- **BRIEF**: Scan the listing below for the word "match" and state how many lines hold it. Write nothing but the number.

- **MATERIAL FOR THE TASK**:

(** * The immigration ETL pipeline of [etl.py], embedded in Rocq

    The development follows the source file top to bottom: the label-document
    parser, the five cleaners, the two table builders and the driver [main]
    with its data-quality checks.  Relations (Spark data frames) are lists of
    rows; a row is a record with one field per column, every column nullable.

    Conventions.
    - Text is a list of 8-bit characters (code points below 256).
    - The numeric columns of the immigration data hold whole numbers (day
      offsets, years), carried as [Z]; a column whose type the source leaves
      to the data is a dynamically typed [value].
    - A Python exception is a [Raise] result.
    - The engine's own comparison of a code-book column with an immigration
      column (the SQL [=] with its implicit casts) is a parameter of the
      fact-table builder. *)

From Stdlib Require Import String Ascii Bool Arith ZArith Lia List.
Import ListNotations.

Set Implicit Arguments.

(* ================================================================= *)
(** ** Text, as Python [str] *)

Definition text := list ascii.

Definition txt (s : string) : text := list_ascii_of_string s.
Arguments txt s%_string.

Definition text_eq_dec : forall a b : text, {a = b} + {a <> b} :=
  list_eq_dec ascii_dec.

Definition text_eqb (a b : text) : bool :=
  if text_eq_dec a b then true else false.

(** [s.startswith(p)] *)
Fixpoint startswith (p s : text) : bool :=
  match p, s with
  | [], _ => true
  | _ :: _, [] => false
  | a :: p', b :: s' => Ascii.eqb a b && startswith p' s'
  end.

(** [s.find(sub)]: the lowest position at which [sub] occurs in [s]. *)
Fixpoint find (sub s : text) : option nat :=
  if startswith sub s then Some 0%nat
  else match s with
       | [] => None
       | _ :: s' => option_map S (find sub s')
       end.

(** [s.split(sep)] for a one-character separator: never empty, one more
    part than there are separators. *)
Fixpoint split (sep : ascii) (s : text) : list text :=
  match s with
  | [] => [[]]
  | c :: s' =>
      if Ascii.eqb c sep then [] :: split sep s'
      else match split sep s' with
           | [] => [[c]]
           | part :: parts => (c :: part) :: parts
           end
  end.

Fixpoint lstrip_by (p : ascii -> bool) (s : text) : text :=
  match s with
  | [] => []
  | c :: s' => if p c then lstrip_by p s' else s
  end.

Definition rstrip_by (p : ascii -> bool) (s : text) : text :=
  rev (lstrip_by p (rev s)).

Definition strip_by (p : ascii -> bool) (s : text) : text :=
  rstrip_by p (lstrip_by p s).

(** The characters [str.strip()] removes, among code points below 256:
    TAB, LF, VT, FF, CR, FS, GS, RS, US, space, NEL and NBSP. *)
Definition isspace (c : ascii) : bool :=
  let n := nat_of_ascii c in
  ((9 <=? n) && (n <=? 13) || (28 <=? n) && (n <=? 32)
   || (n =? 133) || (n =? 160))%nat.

- **RESULT BELOW**: 5